• [EXERCISE INSTRUCTIONS]: Select every line below containing the word "counted".

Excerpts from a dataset
◆ ◆ ◆

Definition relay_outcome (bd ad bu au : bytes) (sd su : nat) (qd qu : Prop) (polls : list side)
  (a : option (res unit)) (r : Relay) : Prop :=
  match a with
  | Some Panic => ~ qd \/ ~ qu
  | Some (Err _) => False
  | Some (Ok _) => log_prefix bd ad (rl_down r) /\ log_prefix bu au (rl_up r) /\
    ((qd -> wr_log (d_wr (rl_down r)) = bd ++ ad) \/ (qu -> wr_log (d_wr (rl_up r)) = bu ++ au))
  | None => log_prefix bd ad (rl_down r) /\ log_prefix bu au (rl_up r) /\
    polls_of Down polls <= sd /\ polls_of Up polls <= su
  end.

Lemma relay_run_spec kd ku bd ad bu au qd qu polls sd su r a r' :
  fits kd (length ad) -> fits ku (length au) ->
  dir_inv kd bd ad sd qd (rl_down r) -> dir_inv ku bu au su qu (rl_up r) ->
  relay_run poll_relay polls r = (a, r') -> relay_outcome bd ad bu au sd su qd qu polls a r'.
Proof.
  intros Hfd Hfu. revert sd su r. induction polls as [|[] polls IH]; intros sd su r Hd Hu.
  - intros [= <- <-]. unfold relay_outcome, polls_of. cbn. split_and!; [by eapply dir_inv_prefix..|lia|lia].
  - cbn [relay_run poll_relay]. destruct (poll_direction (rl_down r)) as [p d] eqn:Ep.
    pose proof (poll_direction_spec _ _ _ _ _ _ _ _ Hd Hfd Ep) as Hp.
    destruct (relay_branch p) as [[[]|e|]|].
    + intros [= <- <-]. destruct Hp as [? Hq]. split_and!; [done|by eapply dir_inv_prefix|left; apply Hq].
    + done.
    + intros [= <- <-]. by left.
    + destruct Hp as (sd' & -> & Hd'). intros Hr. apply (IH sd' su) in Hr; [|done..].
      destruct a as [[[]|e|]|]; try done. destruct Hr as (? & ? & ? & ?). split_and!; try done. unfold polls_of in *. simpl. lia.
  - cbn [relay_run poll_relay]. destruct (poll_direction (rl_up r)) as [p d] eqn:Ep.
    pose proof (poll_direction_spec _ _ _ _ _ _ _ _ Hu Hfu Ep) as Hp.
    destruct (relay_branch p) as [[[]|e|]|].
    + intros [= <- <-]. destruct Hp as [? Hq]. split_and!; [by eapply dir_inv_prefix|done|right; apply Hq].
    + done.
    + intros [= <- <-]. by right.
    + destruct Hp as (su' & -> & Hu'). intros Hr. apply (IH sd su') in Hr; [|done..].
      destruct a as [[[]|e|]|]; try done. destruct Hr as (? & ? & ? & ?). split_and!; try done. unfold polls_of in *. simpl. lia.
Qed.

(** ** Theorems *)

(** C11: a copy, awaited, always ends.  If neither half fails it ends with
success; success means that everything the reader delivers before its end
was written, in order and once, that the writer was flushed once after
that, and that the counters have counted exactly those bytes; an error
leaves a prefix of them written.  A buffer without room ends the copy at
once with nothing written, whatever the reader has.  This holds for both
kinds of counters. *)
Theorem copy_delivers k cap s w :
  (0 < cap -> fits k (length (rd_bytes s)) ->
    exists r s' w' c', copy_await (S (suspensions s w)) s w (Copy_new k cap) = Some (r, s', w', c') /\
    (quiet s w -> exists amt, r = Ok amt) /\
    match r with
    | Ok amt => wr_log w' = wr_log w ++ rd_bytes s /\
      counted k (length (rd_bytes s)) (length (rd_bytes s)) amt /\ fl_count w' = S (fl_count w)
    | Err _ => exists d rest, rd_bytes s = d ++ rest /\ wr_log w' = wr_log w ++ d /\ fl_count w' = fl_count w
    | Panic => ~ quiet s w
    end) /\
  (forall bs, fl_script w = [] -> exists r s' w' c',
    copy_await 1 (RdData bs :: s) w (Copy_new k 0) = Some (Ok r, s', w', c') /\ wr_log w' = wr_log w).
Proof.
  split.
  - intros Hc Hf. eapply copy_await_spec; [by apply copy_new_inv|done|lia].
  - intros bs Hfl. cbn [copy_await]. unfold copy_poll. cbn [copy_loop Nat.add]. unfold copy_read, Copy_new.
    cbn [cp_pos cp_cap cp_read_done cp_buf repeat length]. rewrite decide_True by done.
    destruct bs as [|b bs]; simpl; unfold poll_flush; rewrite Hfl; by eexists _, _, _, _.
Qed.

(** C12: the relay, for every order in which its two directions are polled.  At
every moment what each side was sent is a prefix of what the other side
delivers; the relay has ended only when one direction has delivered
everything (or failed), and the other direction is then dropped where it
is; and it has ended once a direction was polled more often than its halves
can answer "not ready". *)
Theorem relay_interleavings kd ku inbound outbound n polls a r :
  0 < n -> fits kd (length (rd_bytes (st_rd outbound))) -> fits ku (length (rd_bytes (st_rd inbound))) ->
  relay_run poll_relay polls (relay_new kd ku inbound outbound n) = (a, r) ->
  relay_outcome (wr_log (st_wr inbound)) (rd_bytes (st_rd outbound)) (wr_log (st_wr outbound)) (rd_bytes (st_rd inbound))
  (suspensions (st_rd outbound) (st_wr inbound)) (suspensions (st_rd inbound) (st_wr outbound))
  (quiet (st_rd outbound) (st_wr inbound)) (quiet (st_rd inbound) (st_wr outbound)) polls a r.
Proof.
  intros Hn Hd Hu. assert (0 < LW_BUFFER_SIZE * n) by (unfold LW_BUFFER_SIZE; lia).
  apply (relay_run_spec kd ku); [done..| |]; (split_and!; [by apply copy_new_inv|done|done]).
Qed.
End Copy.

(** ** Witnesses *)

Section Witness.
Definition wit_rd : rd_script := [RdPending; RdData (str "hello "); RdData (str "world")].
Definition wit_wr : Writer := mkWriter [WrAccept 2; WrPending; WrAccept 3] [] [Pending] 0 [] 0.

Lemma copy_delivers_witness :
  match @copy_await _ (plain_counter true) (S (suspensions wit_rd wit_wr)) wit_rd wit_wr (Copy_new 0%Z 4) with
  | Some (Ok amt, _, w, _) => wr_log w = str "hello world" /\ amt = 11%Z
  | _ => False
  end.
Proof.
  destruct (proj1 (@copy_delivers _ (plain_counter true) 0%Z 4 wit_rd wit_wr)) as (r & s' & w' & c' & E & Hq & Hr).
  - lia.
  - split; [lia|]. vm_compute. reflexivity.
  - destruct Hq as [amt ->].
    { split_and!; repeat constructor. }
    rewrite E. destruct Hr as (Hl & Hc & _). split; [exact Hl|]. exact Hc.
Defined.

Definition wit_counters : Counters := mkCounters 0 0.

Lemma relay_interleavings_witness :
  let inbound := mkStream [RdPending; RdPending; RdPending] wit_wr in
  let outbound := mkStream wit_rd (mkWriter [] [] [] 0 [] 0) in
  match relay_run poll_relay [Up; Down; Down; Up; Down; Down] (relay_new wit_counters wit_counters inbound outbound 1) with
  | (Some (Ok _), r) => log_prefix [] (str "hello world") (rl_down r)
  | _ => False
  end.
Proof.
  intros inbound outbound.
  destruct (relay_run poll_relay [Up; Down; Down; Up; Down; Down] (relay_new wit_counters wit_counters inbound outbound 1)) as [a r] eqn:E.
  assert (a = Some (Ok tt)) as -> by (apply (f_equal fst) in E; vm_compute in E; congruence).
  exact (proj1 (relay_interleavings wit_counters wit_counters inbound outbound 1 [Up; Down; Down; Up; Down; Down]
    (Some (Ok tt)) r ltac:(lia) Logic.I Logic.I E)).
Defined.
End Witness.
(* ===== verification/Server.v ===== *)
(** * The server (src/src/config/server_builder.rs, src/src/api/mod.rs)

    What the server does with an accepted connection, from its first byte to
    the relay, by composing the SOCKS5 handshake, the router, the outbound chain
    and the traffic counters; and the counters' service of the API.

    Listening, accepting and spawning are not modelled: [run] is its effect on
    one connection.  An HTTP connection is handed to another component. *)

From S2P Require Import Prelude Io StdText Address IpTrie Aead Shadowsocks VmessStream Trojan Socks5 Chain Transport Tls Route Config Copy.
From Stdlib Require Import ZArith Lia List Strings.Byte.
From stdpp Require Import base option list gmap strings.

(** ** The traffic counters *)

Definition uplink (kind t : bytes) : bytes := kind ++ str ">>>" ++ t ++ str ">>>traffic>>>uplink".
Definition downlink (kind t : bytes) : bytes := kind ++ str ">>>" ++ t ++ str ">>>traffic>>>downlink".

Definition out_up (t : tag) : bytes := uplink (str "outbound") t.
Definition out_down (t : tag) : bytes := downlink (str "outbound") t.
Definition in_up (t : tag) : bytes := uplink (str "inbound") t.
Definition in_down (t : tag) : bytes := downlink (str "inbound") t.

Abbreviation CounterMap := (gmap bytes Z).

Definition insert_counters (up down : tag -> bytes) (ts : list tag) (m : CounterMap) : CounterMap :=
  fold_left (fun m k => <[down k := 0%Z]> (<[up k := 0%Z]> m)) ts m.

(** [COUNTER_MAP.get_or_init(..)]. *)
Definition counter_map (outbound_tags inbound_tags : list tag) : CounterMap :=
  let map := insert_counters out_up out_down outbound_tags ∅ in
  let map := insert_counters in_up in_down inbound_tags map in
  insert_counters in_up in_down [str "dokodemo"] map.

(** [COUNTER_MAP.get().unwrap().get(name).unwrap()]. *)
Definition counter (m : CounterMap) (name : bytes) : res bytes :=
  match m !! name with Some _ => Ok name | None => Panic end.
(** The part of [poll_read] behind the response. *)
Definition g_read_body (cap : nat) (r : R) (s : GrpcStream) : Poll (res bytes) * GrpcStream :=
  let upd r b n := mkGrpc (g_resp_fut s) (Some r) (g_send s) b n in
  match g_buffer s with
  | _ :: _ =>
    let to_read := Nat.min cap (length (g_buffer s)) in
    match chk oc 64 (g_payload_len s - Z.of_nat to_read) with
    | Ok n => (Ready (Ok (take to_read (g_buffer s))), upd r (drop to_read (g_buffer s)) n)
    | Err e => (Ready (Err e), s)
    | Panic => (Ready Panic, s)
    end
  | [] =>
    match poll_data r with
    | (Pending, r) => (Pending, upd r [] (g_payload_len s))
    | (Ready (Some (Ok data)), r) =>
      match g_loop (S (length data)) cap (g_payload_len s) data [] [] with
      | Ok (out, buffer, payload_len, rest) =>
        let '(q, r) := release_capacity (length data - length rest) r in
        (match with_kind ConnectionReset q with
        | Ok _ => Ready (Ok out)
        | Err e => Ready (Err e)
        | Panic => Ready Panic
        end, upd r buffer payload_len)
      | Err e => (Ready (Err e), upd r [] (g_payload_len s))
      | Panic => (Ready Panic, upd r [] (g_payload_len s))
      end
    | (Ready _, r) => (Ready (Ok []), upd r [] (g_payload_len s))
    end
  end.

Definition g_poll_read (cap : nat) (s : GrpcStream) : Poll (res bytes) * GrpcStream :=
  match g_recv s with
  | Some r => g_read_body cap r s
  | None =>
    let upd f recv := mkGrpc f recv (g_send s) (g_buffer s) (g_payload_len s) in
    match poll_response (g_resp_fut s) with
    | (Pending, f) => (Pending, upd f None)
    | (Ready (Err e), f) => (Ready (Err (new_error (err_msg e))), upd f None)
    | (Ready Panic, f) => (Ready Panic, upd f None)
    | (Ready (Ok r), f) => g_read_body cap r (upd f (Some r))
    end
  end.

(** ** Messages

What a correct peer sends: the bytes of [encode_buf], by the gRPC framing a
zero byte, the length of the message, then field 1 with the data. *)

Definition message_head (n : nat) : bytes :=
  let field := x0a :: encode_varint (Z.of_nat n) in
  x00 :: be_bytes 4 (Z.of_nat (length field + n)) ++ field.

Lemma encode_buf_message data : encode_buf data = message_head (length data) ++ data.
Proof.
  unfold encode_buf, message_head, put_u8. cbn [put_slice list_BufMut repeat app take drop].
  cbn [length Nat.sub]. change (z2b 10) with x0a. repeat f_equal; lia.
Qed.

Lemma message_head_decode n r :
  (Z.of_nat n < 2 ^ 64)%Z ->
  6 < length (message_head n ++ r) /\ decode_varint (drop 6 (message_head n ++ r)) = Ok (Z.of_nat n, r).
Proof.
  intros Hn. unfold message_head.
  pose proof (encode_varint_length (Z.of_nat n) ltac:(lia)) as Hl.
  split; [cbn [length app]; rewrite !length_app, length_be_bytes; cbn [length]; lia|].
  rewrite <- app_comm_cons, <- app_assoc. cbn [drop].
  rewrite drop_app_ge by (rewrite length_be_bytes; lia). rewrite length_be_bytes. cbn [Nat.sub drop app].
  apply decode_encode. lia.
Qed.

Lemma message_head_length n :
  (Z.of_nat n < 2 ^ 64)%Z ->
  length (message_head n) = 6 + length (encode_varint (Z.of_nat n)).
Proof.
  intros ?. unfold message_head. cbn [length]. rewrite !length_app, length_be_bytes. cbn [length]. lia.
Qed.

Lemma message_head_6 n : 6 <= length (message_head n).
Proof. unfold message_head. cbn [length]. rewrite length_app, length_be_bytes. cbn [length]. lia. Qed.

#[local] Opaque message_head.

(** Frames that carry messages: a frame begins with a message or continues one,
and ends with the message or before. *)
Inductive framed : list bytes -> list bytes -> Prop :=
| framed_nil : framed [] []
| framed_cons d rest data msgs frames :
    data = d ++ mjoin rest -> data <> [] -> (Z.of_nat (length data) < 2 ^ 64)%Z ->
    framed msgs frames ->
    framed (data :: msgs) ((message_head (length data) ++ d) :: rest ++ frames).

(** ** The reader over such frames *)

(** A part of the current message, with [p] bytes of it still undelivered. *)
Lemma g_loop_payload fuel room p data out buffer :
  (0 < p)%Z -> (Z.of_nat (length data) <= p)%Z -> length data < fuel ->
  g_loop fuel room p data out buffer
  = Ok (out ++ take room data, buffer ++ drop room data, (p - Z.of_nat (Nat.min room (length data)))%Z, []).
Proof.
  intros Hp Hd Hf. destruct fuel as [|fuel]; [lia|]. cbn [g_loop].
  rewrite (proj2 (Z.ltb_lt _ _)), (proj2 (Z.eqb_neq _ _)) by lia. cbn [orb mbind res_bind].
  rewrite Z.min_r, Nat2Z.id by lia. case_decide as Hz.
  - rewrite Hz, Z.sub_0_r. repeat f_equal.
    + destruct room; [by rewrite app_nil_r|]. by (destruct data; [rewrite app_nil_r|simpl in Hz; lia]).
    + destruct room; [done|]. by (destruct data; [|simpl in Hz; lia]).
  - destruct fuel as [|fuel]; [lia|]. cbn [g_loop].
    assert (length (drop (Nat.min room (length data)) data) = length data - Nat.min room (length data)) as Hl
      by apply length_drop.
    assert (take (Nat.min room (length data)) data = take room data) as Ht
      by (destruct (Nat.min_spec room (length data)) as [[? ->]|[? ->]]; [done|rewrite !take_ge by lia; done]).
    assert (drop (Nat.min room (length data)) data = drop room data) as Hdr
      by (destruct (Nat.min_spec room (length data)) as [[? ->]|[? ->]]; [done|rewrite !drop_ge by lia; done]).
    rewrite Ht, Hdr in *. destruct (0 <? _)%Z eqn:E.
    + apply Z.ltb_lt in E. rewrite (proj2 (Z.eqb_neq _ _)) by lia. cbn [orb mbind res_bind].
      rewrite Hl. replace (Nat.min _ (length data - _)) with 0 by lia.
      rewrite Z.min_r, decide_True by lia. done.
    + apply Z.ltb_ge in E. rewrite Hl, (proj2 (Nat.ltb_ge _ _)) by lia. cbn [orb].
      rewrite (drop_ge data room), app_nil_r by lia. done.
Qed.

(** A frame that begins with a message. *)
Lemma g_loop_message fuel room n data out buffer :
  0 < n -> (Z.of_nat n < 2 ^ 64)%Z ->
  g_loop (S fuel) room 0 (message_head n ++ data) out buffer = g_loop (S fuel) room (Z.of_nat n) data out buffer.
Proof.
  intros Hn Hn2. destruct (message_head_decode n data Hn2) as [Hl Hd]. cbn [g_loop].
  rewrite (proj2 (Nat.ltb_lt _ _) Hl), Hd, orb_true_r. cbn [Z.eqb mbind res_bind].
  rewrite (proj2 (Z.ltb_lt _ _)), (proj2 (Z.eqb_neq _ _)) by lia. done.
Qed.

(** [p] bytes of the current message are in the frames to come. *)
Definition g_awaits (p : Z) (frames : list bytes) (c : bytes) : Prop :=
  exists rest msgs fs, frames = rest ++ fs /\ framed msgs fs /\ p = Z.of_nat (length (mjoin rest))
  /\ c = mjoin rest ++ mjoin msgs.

◆ ◆ ◆

• [RESPONSE BELOW]:
that, and that the counters have counted exactly those bytes; an error
      counted k (length (rd_bytes s)) (length (rd_bytes s)) amt /\ fl_count w' = S (fl_count w)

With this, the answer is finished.